Dataset entries
Lemma listing_repositioned s ps f g : listing s ps f → repositioned f g → listing s ps g.
Proof.
  intros [Hv Hnd Hps Hr Hl] Hrep. destruct (repositioned_flags _ _ Hrep) as [Hvn Hfl]. split; [by rewrite Hvn|done..|by rewrite Hfl|by rewrite Hvn].
Qed.

Definition used_count (l : list item) : nat := length (filter is_used l).

Lemma wp_readdir s ps d64 count fuel f k j :
  listing s ps f → handle_at (po_pm s) ps k j f → 280 ≤ count < 2 ^ 32 → (used_count (items_from (po_pm s) ps k j) < fuel)%nat →
  wp (readdir fuel d64 f count)
    (λ res s', (res.1.1 = 0 ∧ s' = s ∨ res.1.1 = -1 ∧ s' = set_po_errno ENOENT s) ∧
               res.1.2 = records (po_pm s) d64 (items_from (po_pm s) ps k j)) (λ _ _, False) s.
Proof.
  intros Hls Hat Hcount. revert f k j Hls Hat. induction fuel as [|fuel IH]; intros f k j Hls Hat Hfuel; [lia|]. cbn [readdir].
  apply wp_bind. eapply wp_getdents; [done|done|lia|]. intros res s' (g & k' & j' & -> & -> & Hat' & Hrep & Hrest).
  apply wp_bind. unfold nonnull. eapply wp_of_option; [done|]. set (n := if INT_MAX <? count then INT_MAX else count) in *.
  assert (Hn : 280 ≤ n) by (unfold n, INT_MAX; destruct (Z.ltb_spec (2 ^ 31 - 1) count); lia).
  set (l := items_from (po_pm s) ps k j) in *. pose proof (fit_split n l) as Hsplit. set (bytes := records (po_pm s) d64 (fit n l).1) in *.
  assert (Hnil : bytes = [] → filter is_used (fit n l).1 = []).
  { apply records_nil. intros it Hit. apply (items_from_listable s ps k j); [by destruct Hls|]. fold l. rewrite Hsplit. apply elem_of_app. by left. }
  assert (Hrec : records (po_pm s) d64 l = bytes ++ records (po_pm s) d64 (fit n l).2) by (rewrite Hsplit at 1; apply records_app).
  destruct bytes as [|b bs] eqn:Hbytes.
  - unfold dents_code. cbn [length]. change (Z.of_nat 0 =? 0) with true. cbv iota. destruct l as [|it l'] eqn:Hl.
    { change (0 <? 0) with false. cbv iota. change (0 <=? 0) with true. cbv iota. apply wp_ret. split; [by left|done]. }
    destruct ((fit n (it :: l')).2) as [|it2 l2] eqn:Hr2.
    + change (- ENOENT <? 0) with true. change (-1 <=? 0) with true. cbv iota. apply wp_ret. split; [by right|done].
    + exfalso. pose proof (fit_full (po_pm s) d64 _ _ _ _ Hr2) as Hfull. fold bytes in Hfull. rewrite Hbytes in Hfull. cbn [length] in Hfull.
      destruct (items_from_listable s ps k j it2) as [Hlen _]; [by destruct Hls| |destruct (reclen_bounds _ Hlen); lia].
      fold l. rewrite Hl, Hsplit. apply elem_of_app. right. by left.
  - assert (Hcode : dents_code l (fit n l) (Z.of_nat (length (b :: bs))) = Z.of_nat (length (b :: bs))) by done.
    rewrite Hcode. rewrite (proj2 (Z.ltb_ge _ _)) by lia. rewrite (proj2 (Z.leb_gt _ _)) by (cbn [length]; lia).
    apply wp_bind. eapply wp_conseq; [eapply (IH g k' j'); [by eapply listing_repositioned|done|]|].
    + rewrite Hrest. assert (used_count l = (used_count (fit n l).1 + used_count (fit n l).2)%nat) as Hc.
      { unfold used_count. rewrite Hsplit at 1. by rewrite filter_app, length_app. }
      assert (used_count (fit n l).1 ≠ 0%nat); [|lia]. intros Hz%length_zero_iff_nil. apply records_nil with (p := po_pm s) (d64 := d64) in Hz.
      * unfold bytes in Hbytes. congruence.
      * intros it Hit. apply (items_from_listable s ps k j); [by destruct Hls|]. fold l. rewrite Hsplit. apply elem_of_app. by left.
    + intros [[r' bytes'] g'] s' [Hr Hb]. cbn in Hr, Hb. apply wp_ret. cbn. split; [done|]. rewrite Hrec, Hb, Hrest. done.
Qed.

(** The offset a record names is the position behind its entry. *)
Lemma items_next p ps k j l1 it l2 :
  items_from p ps k j = l1 ++ it :: l2 →
  ∃ k' j', it_next it = cookie k' j' ∧ valid_pos p ps k' j' ∧ items_from p ps k' j' = l2.
Proof.
  remember (length ps - k)%nat as n eqn:Hn. revert k j l1 Hn. induction n as [|n IH]; intros k j l1 Hn Heq.
  { unfold items_from in Heq. rewrite drop_ge in Heq by lia. by destruct l1. }
  destruct (lookup_lt_is_Some_2 ps k) as [d Hd]; [lia|]. pose proof Heq as Heq'. rewrite (items_from_part _ _ _ _ _ Hd) in Heq'.
  apply app_eq_inv in Heq' as [(l & Hl1 & Hl2)|(l & Hl1 & Hl2)]; cycle 1.
  { eapply (IH (S k) 0%nat l); [lia|done]. }
  destruct l as [|it' l]; cbn in Hl2; [eapply (IH (S k) 0%nat []); [lia|done]|]. injection Hl2 as <- ->.
  destruct (items_from_rest p ps k j d it l1 l Hd Hl1) as (_ & Hlt & Hrest).
  rewrite (items_from_part _ _ _ _ _ Hd) in Hrest. destruct (drop (j + length l1) (part_dirents p d)) as [|e es] eqn:Hdrop.
  { apply (f_equal length) in Hdrop. rewrite length_drop in Hdrop. cbn in Hdrop. lia. }
  cbn [part_items app] in Hrest. injection Hrest as <- Htail. unfold item_at. cbn [it_next].
  apply (f_equal (drop 1)) in Hdrop as Hes. rewrite drop_drop in Hes. cbn in Hes.
  destruct (Nat.leb_spec (length (part_dirents p d)) (S (j + length l1))) as [Hle|Hgt].
  - exists (S k), 0%nat. split_and!; [done| |].
    + unfold valid_pos. apply lookup_lt_Some in Hd. destruct (ps !! S k) eqn:HSk; [lia|]. apply lookup_ge_None in HSk. lia.
    + rewrite <-Htail. rewrite drop_0 in Hes. rewrite <-Hes, drop_ge by lia. done.
  - exists k, (S (j + length l1)). split_and!; [done|unfold valid_pos; rewrite Hd; lia|].
    rewrite (items_from_part _ _ _ _ _ Hd), <-Htail. rewrite drop_0 in Hes. rewrite <-Hes. do 3 f_equal. lia.
Qed.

_BRIEF_
Read through the entries above and copy each line that has the string "induction" in it.

_EXERCISE SOLUTION_
  intros Hls Hat Hcount. revert f k j Hls Hat. induction fuel as [|fuel IH]; intros f k j Hls Hat Hfuel; [lia|]. cbn [readdir].
  remember (length ps - k)%nat as n eqn:Hn. revert k j l1 Hn. induction n as [|n IH]; intros k j l1 Hn Heq.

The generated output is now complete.